I appeal for cessation of hostilities, not because
you are too exhausted to fight, but because war is bad in essence.
You want to kill Nazism. You will never kill it by its indifferent
adoption. Your soldiers are doing the same work of destruction as
the Germans. The only difference is that perhaps yours arc not as
thorough as the Germans. If that be so, yours will soon acquire the
same thoroughness as theirs, if not much greater. On no other
condition can you win the war. In other 'words, you will have to be
more ruthless than the Nazis. No cause, however just, can warrant
the indiscriminate slaughter that is going on minute by minute. I
suggest that a cause that demands the inhumanities that are being
perpetrated today cannot be called just.
I do not want Britain to be defeated, nor do I want
her to be victorious in a trial of brute strength, whether expressed
through the muscle or the brain. Your muscular bravery is an
established fact. Need you demonstrate that your brain is also as
unrivalled in destructive power as your muscle? I hope you do not
wish to enter into such an undignified competition with the Nazis. I
venture to present you with a nobler and a braver way, worthy of the
bravest soldier. I want you to fight Nazism without arms, or, if I
am to retain the military terminology, with non-violent arms. I
would like you to lay down the arms you have as being useless for
saving you or humanity. You will invite Herr Hitler and Signor
Mussolini to take what they want of the countries you call your
possessions. Let them take possession of your beautiful island, with
your many beautiful buildings. You will give all these but neither
your souls, nor your minds. If these gentlemen choose to occupy your
homes, you will vacate them. If they do not give you free passage
out, you will allow yourself man, woman and child, to be
slaughtered, but you will refuse to owe allegiance to them.

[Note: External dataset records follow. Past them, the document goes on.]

(** * aws-ipv4-cost-viewer: the scatter-gather collectors and the coordinator

    A shallow embedding of the Go sources [ec2.go], [eip.go], [lb.go], of
    the network-interface collector ([fetchAllENIs]), of the tag helpers
    ([getNameTagValue]) and of the coordinator of [ui.go].

    - The cloud API, the DNS resolver and the metrics service are an opaque
      [Provider]: one function per outward call, returning [Ok] or [Err].
    - [float64] is Rocq's primitive binary64 [float]; [int] is [Z].
    - Goroutines, channels and the [sync.WaitGroup] are a small machine
      ([Module Sched]): every goroutine body is the list of channel and
      wait-group actions it performs, and [Sched.step] runs one action of the
      goroutine the scheduler picks. *)

From Stdlib Require Import String Ascii List ZArith Lia Bool Arith.
From Stdlib Require Import Floats Permutation Morphisms.
From AAC_tactics Require Import AAC.
From AAC_tactics Require Instances.
Import Instances.Lists.
Import ListNotations.

Open Scope string_scope.
Open Scope list_scope.

Set Implicit Arguments.
Set Warnings "-inexact-float,-register-all".

(** ** Values shared by all files *)

(** [err.Error()]: an error is the text it prints. *)
Definition error := string.

Inductive result (A : Type) : Type :=
| Ok (a : A)
| Err (e : error).
Arguments Ok {A} a.
Arguments Err {A} e.

(** [aws.ToString]: the empty string for a nil pointer. *)
Definition ToString (p : option string) : string :=
  match p with Some s => s | None => "" end.

(** [strings.Join]. *)
Definition Join (elems : list string) (sep : string) : string :=
  String.concat sep elems.

(** [fmt.Errorf(format)] without arguments, for a text free of '%' (which
    [fmt] would read as a verb): the error prints as [format]. *)
Definition Errorf0 (format : string) : error := format.

(** [float64(n)] for a slice length. *)
Definition float64_of_len (n : nat) : float :=
  PrimFloat.of_uint63 (Uint63.of_Z (Z.of_nat n)).

Definition FlatFeePerPublicIP : float := 3.65%float.

(** ** The AWS SDK types, with the fields the program reads.
    A pointer field the code tests against nil is an [option]; one it
    dereferences without a test is the pointed value. *)

Module types.

Record Region := { RegionName : string }.

Record Tag := { Key : string; Value : string }.
(** The application directory cannot be made: a file has its name. *)
Lemma main_fails_only_in_construction_witness :
let disk := disk_of [("/home/u/.kick_presence", "notes")] ["/home/u"] in
let s := program (process [] 0 disk ∅) "/home/u" 0 in
(main "kick_presence.main" s).1 = (new None (fresh disk "/home/u")).1 /\
fs (logging (main "kick_presence.main" s).2)
= Config.fs (new None (fresh disk "/home/u")).2.
Proof.
intros disk s.
apply (main_fails_only_in_construction plain_render has_field
       RefJson.dumps RefJson.loads "kick_presence.main" s).
reflexivity.
Defined.

Example main_raises_the_error_of_mkdir :
let disk := disk_of [("/home/u/.kick_presence", "notes")] ["/home/u"] in
let s := program (process [] 0 disk ∅) "/home/u" 0 in
(main "kick_presence.main" s).1
= Raise (OSError "[Errno 17] File exists: '/home/u/.kick_presence'") /\
stdout (logging (main "kick_presence.main" s).2)
= ["kick_presence.main - INFO - Kick Presence starting..."].
Proof. vm_compute. by split. Qed.

(** A configuration that asks for a log file at [DEBUG]. *)
Lemma main_logs_to_console_only_witness :
let asked :=
VDict [("logging", VDict [("level", VStr "DEBUG"); ("file", VStr "/tmp/kick.log")])] in
let disk := disk_of [("/home/u/.kick_presence/config.json", RefJson.dumps asked)]
            ["/home/u"; "/home/u/.kick_presence"] in
let s := program (process [] 0 disk ∅) "/home/u" 0 in
sink_config (logging (main "kick_presence.main" s).2)
= [(Console, level_number None (environ (logging s)), Some default_format)] /\
root_level (logging (main "kick_presence.main" s).2)
= level_number None (environ (logging s)).
Proof.
intros asked disk s.
apply (main_logs_to_console_only plain_render has_field
       RefJson.dumps RefJson.loads "kick_presence.main" s).
reflexivity.
Defined.

(** A first run at the level [WARNING]: the banner and nothing else. *)
Lemma main_console_output_witness :
let env : gmap string string := {["KICK_PRESENCE_LOG_LEVEL" := "warning"]} in
let disk := disk_of [] ["/home/u"] in
let s := program (process [] 0 disk env) "/home/u" 0 in
let s' := (main "kick_presence.main" s).2 in
let record := fun (k : nat) msg =>
if info_shown "kick_presence.main" (logging s)
then [plain_render default_format "kick_presence.main" "INFO" msg (k + clock s)]
else [] in
exists doc,
Config.config_data (config s') = Some doc /\
stdout (logging s') =
  stdout (logging s)
  ++ level_diagnostic None (environ (logging s))
  ++ record 0 "Kick Presence starting..."
  ++ Config.stdout (new None (fresh (fs (logging s)) (home s))).2
  ++ record 1 ("Configuration loaded: " +:+ RefJson.dumps doc)
  ++ ["Kick Presence - Python desktop app for Kick monitoring";
      "This is a placeholder. Full implementation coming soon."]
  ++ record 2 "Kick Presence initialized successfully".
Proof.
intros env disk s s'.
apply (main_console_output plain_render has_field RefJson.dumps RefJson.loads
       "kick_presence.main" s s').
- reflexivity.
- vm_compute. reflexivity.
Defined.

Example main_is_silent_at_warning :
let env : gmap string string := {["KICK_PRESENCE_LOG_LEVEL" := "warning"]} in
let s := program (process [] 0 (disk_of [] ["/home/u"]) env) "/home/u" 0 in
(main "kick_presence.main" s).1 = Ok tt /\
stdout (logging (main "kick_presence.main" s).2)
= ["Kick Presence - Python desktop app for Kick monitoring";
 "This is a placeholder. Full implementation coming soon."] /\
is_Some (files (fs (logging (main "kick_presence.main" s).2))
         !! "/home/u/.kick_presence/config.json").
Proof. vm_compute. split_and!; [done | done | by eexists]. Qed.
End ProgramScenarios.

(** ** The first run *)

Section FirstRun.
Import Config.
Variable json_dumps : value -> string.
Variable json_loads : string -> option value.
Implicit Types (s : state) (p : string).

Local Abbreviation new := (Config.new json_dumps json_loads).

Lemma path_join_longer a b :
b <> "" -> String.length a < String.length (path_join a b).
Proof.
intros Hb. unfold path_join. destruct (String.eqb a "/").
- rewrite length_append. destruct b; [done|]. simpl. lia.
- rewrite !length_append. simpl. lia.
Qed.

(** X19.  The first run.  When neither the application directory nor the
  configuration file exists and both can be created, [Config()] makes
  the directory [.kick_presence] under the home directory, writes
  [config.json] in it with the default schema, holds the defaults, and
  prints nothing; nothing else on disk changes. *)
Theorem first_run_creates_directory_and_file s :
let dir := path_join (home s) ".kick_presence" in
let p := path_join dir "config.json" in
path_exists dir (fs s) = false ->
dir ∉ unwritable (fs s) ->
path_exists p (fs s) = false ->
p ∉ unwritable (fs s) ->
exists s',
  new None s = (Ok tt, s') /\
  config_path (self s') = Some p /\
  config_data (self s') = Some (VDict default_config) /\
  dirs (fs s') = {[dir]} ∪ dirs (fs s) /\
  files (fs s') = <[p := json_dumps (VDict default_config)]> (files (fs s)) /\
  stdout s' = stdout s.
Proof.
intros dir p Hdir Hdw Hp Hpw.
apply path_exists_false in Hdir as [Hdf Hdd].
apply path_exists_false in Hp as [Hpf Hpd].
assert (p <> dir) as Hne.
{ intros Heq. pose proof (path_join_longer dir "config.json" ltac:(done)) as Hlen.
  fold p in Hlen. rewrite Heq in Hlen. lia. }
rewrite (new_default_run json_dumps json_loads). fold dir.
assert (mkdir_exist_ok dir (fs s) = Ok (with_dirs ({[dir]} ∪ dirs (fs s)) (fs s)))
  as ->.
{ unfold mkdir_exist_ok.
  rewrite (bool_decide_eq_false_2 _ Hdd), (bool_decide_eq_false_2 _ Hdw).
  rewrite bool_decide_eq_false_2; [done|]. rewrite Hdf. by intros [? ?]. }
fold p.
rewrite (new_run json_dumps json_loads _ p
           (path_join_nonempty dir "config.json" ltac:(done))).
cbn [fs with_fs].
assert (p ∉ {[dir]} ∪ dirs (fs s)) as Hnd.
{ by rewrite not_elem_of_union, not_elem_of_singleton. }
assert (path_exists p (with_dirs ({[dir]} ∪ dirs (fs s)) (fs s)) = false) as ->.
{ by apply path_exists_false. }
rewrite write_text_ok by done.
eexists. split; [reflexivity|]. by split_and!.
Qed.
End FirstRun.

Section FirstRunScenario.
Import Config.

Lemma first_run_creates_directory_and_file_witness :
let s := fresh (disk_of [] ["/home/u"]) "/home/u" in
exists s',
  Config.new RefJson.dumps RefJson.loads None s = (Ok tt, s') /\
  config_path (self s') = Some "/home/u/.kick_presence/config.json" /\
  config_data (self s') = Some (VDict default_config) /\
  dirs (fs s') = {["/home/u/.kick_presence"]} ∪ dirs (fs s) /\
  files (fs s') =
    <["/home/u/.kick_presence/config.json" := RefJson.dumps (VDict default_config)]>
      (files (fs s)) /\
  stdout s' = stdout s.
Proof.
intros s.
apply (first_run_creates_directory_and_file RefJson.dumps RefJson.loads s).
- vm_compute. reflexivity.
- apply not_elem_of_empty.
- vm_compute. reflexivity.
- apply not_elem_of_empty.
Defined.
End FirstRunScenario.

(** * Flask-Micropub: IndieAuth / Micropub client flows

    A shallow embedding of [flask_micropub.py] (class [MicropubClient] and
    class [AuthResponse]) together with the properties of its
    specification.

    Python values are modelled as follows.
    - A value that is either [None] or a [str] is an [option string];
      Python truthiness ([if x], [not x], [x or y]) is {!truthy}.
    - A [dict] is a [gmap]; [d.get(k)] and [k in d] are lookups.
    - The Flask session, the outbound HTTP traffic and the random source
      are threaded through an explicit state ({!World}); a raised Python
      exception is the left summand of the result.
    - Everything the module imports (requests, bs4, urllib, Flask's
      routing) is a field of {!Env}: the code is verified for every
      behaviour of these collaborators. *)

From Stdlib Require Import ZArith Ascii String List.
From stdpp Require Import base option strings list gmap fin_maps pretty.

Open Scope string_scope.
Open Scope Z_scope.

(* ===================================================================== *)
(** ** Python string primitives used by the module *)
(* ===================================================================== *)

Module PyStr.

(** [c in s] for a one-character needle. *)
Fixpoint contains (c : ascii) (s : string) : bool :=
  match s with
  | EmptyString => false
  | String a rest => if Ascii.eqb a c then true else contains c rest
  end.

(** The text before and after the first occurrence of [c], if any. *)
Fixpoint cut (c : ascii) (s : string) : option (string * string) :=
  match s with
  | EmptyString => None
  | String a rest =>
      if Ascii.eqb a c then Some (EmptyString, rest)
      else match cut c rest with
           | Some (before, after) => Some (String a before, after)
           | None => None
           end
  end.

(** [s.split(c, 1)]: at most one split, at the first occurrence. *)
Definition split1 (c : ascii) (s : string) : list string :=
  match cut c s with
  | Some (before, after) => [before; after]
  | None => [s]
  end.

(** [s.startswith(p)]. *)
Definition startswith (s p : string) : bool := String.prefix p s.

(** The one-character string holding a double quote (code point 34). *)
Definition dquote : string := String (ascii_of_nat 34) EmptyString.

End PyStr.

(** Truthiness of a value that is [None] or a string. *)
Definition truthy (v : option string) : bool :=
  match v with
  | None => false
  | Some s => negb (String.eqb s "")
  end.

(** Python's [a or b] on such values. *)
Definition py_or (a b : option string) : option string :=
  if truthy a then a else b.

(** Truthiness of a value that is [None] or a list. *)
Definition truthy_list {A} (v : option (list A)) : bool :=
  match v with
  | Some (_ :: _) => true
  | _ => false
  end.

(* ===================================================================== *)
(** ** Exceptions, state and the monad of the handlers *)
(* ===================================================================== *)

(** The Python exceptions that can leave the module. [TransportError]
    stands for whatever [requests] raises (connection refused, DNS
    failure, an invalid URL). *)
Inductive PyExc : Type :=
| TypeError (msg : string)
| IndexError
| KeyError (key : string)
| ValueError
| BuildError
| TransportError (detail : string).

This is no appeal made by a man who does not know his
business. I have been practising with scientific precision
non-violence and its possibilities for an unbroken period of over
fifty years. I have applied it in every walk of life, domestic,
institutional, economic and political. I know of no single case in
which it has failed. Where it has seemed sometimes to have failed, I
have ascribed it to my imperfections. I claim no perfection for
myself. But I do claim to be a passionate seeker after Truth, which
is but another name for God. In the course of that search the
discovery of non-violence came to me. Its spread is my life mission.
I have no interest in living except for the prosecution of that
I claim to have been a lifelong and wholly
disinterested friend of the British people. At one time I used to be
also a lover of your empire. I thought that it was doing good to
India. When I saw that in the nature of things it could do no good,
I used, and am still using, the non-violent method to fight
imperialism. Whatever the ultimate fate of my country, my love for
you remains, and will remain, undiminished. My non-violence demands
universal love, and you are not a small part of it. It is that love
which has prompted my appeal to you.
May God give power to every word of mine. In His name
I began to write this, and in His name I close it. May your
statesmen have the wisdom and courage to respond to my appeal. I am
telling His Excellency the Viceroy that my services are at the
disposal of His Majesty's Government, should they consider them of
any practical use in advancing the object of my appeal.